Wednesday, December 22, 2010

Document Layout Analysis

The Problem
Create a program that will analyse a document image and will determine the document's physical layout and in some extent the logical layout of the document.


The Test Document Images




The Solution
My solution is a simple and quite restrictive bottom-up document physical layout analyzer.
Bottom-up layout method  depends on  local information to analyze and build the parts of the document, like black or ON pixels and connected components as opposed to top-down methods that makes use of black/white stripes/spaces/gaps that is use to strip the document into smaller parts for analysis. Many variation have been proposed for each of the two methods and hybrid methods are also available but there is none (based from the literatures that I have read) that will work on any type of document layout. 
The solution presented in this blog makes use of three level/pass of simple connected components (CCs)  analysis which is described below :
1. For the first level the images where converted to binary image using a a naive threshold method that makes use of a predefined gray threshold value of 220. 
2. After binarization, connected components (CCs) where extracted from the binary image and where placed on a list. 
3.After producing the CCs, the components where sorted with respect to their Y and X coordinate in the binary image, having greater priority for the Y value than the X, making the component  with both the least X and Y value (the  topmost-leftmost component) the first on the list.
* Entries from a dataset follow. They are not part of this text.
Lemma log_agree log log' : alike [("entries", lists_of log_entry_alike)] log log' ->
  match dict_get log "entries", dict_get log' "entries" with
  | None, None | Some JNull, Some JNull => log = log'
  | Some (JArray entries), Some (JArray entries') =>
      dict_set log "entries" (JArray (map (redact_log_entry env canaries) entries)) =
      dict_set log' "entries" (JArray (map (redact_log_entry env canaries) entries'))
  | Some v, Some v' => v = v'
  | _, _ => False
  end.
Proof.
  intros Ha. pose proof (alike_field _ _ _ _ Ha) as Hf. destruct (dict_get log "entries") as [v|] eqn:E, (dict_get log' "entries") as [v'|] eqn:E'; try done.
  destruct Hf as [[->|(l & l' & -> & -> & Hl)] Hset].
  - destruct v'; try done. specialize (Hset JNull). by rewrite (dict_set_id log), (dict_set_id log') in Hset.
  - rewrite Hset. do 2 f_equal. by apply (map_same log_entry_alike); [apply log_entry_agree|].
Qed.
End Alike.

Lemma document_agree env canaries v v' : document_alike env v v' -> redact_document env v canaries = redact_document env v' canaries.
Proof.
  intros [->|(d & d' & -> & -> & Ha)]; [done|]. pose proof (alike_field _ _ _ _ Ha) as Hf. unfold redact_document.
  destruct (dict_get d "log") as [v|] eqn:E, (dict_get d' "log") as [v'|] eqn:E'; try done.
  destruct Hf as [[->|(log & log' & -> & -> & Hl)] Hset].
  - destruct v' as [| | | | |log]; try done. destruct (dict_get log "entries") as [[| | | | |]|]; try done; by rewrite Hset.
  - pose proof (log_agree env (filter (fun token => truthy_str token = true) canaries) log log' Hl) as Hlog.
    destruct (dict_get log "entries") as [[| | | | |]|], (dict_get log' "entries") as [[| | | | |]|]; try done;
      rewrite Hset; rewrite Hlog; done.
Qed.

(** Payloads whose documents differ in secrets only are redacted to the same
    bytes, or refused alike. *)
Lemma payload_agree env json_loads json_dumps payload payload' document document' canaries :
  json_loads payload = Ok document -> json_loads payload' = Ok document' -> document_alike env document document' ->
  redact_har_payload env json_loads json_dumps payload canaries = redact_har_payload env json_loads json_dumps payload' canaries.
Proof. intros E E' Ha. unfold redact_har_payload. rewrite E, E'. by rewrite (document_agree env canaries document document'). Qed.

(** A payload is redacted when it is an object with a log whose entries are a
    list, or missing; any other payload is refused. *)
Lemma redaction_fails_closed env json_loads json_dumps payload canaries :
  match redact_har_payload env json_loads json_dumps payload canaries with
  | Ok bytes => (exists out, json_dumps out = Ok bytes) /\ exists fields log, json_loads payload = Ok (JObject fields) /\ dict_get fields "log" = Some (JObject log) /\
      match dict_get log "entries" with None | Some JNull | Some (JArray _) => True | _ => False end
  | Raise e => (exists msg, e = HarRedactionError msg) \/ json_loads payload = Raise e \/ exists out, json_dumps out = Raise e
  end.
Proof.
  unfold redact_har_payload. destruct (json_loads payload) as [doc|e] eqn:E; [|destruct (subclass_value_error e); eauto].
  destruct (redact_document env doc canaries) as [out|e] eqn:Er; simpl; unfold redact_document in Er.
  - assert (exists fields log, doc = JObject fields /\ dict_get fields "log" = Some (JObject log) /\
      match dict_get log "entries" with None | Some JNull | Some (JArray _) => True | _ => False end) as (fields & log & -> & Hl & He).
    { destruct doc as [| | | | |fields]; try done. destruct (dict_get fields "log") as [[| | | | |log]|] eqn:El; try done.
      exists fields, log. split; [done|]. split; [done|]. by destruct (dict_get log "entries") as [[| | | | |]|]. }
    destruct (json_dumps out) as [bytes|e] eqn:Ed; [|by eauto]. split; [by exists out|]. by exists fields, log.
  - left. destruct doc as [| | | | |fields]; simplify_eq; try (by eexists). destruct (dict_get fields "log") as [[| | | | |log]|]; simplify_eq; try (by eexists).
    destruct (dict_get log "entries") as [[| | | | |]|]; simplify_eq; by eexists.
Qed.

(** ** Two concrete archives *)

Module HarDemo.
Definition pair (name value : string) : Json := JObject [("name", JString name); ("value", JString value)].
Definition item_url (secret canary : string) : string :=
  "https://user:" +:+ secret +:+ "@shop.example:8443/items/" +:+ canary +:+ "?id=7&accessToken=" +:+ secret +:+ "#" +:+ secret.
Definition har_request (secret canary : string) : dict string Json :=
  [("method", JString "POST");
   ("url", JString (item_url secret canary));
   ("headers", JArray [pair "Authorization" secret; pair "Accept" "text/html"]);
   ("cookies", JArray [pair "theme" secret]);
   ("postData", JObject [("params", JArray [pair "password" secret; pair "note" canary]); ("text", JString secret)])].
Definition har_response (secret : string) : dict string Json :=
  [("headers", JArray [pair "Set-Cookie" secret]); ("content", JObject [("size", JNumber "12"); ("text", JString secret)])].
Definition archive (secret canary : string) : Json :=
  JObject [("log", JObject [("version", JString "1.2");
    ("entries", JArray [JObject [("request", JObject (har_request secret canary)); ("response", JObject (har_response secret))]]);
    ("_" +:+ canary, JString canary)])].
Small components like the dot of the letter "i", period , comma, hypens, and the like plus some unfiltered noise where placed near the end of the list so that they will not hinder later processing.
4. After sorting, the euclidian distance of adjacent pair components on the list where computed, grouped based from the range of the Y - value of the components and then stored in a group-distance list.
5. Each group-distance  where sorted and for each group the 20th percentile was computed. This value will be the maximum allowable distance (MAD) of adjacent connected components to determine which will be linked as one bigger component.
6. The building up of a bigger component will stat by analyzing the list of sorted CCs again. Distance of adjacent pair components where measured again and compared to the computed MAD. If the distance of the pair is acceptable, the component with the lesser X and Y value will be linked to the bigger component  being formed. Once the distance of a chosen pair goes beyond the MAD value, the component with the lesser X and Y value will be linked to the currently being formed component and the building up this bigger component will be stopped and a new bigger component will be built using the other half of the pair. The process is done repeatedly until no pair of component can be produced. The process of linking components is achieved by drawing a solid rectangular binary box that covers all the linked component in the produced binary image in step 1. This linking is shown as transparent rectangular box drawn in the color image. (presented in the Sample Results section below)
7. After linking all the smaller components, the second level processing follows, which is just a repetition of Step 2 - 6 changing only the percentile value to 80 in step 5.
8.The third level processing follows, which is also a repetition of Step 2 - 6 changing only the percentile value to 10 in step 5.



Sample Results

First Pass ( Forming of Words)

 
Second Pass ( Forming of Lines/Sentences)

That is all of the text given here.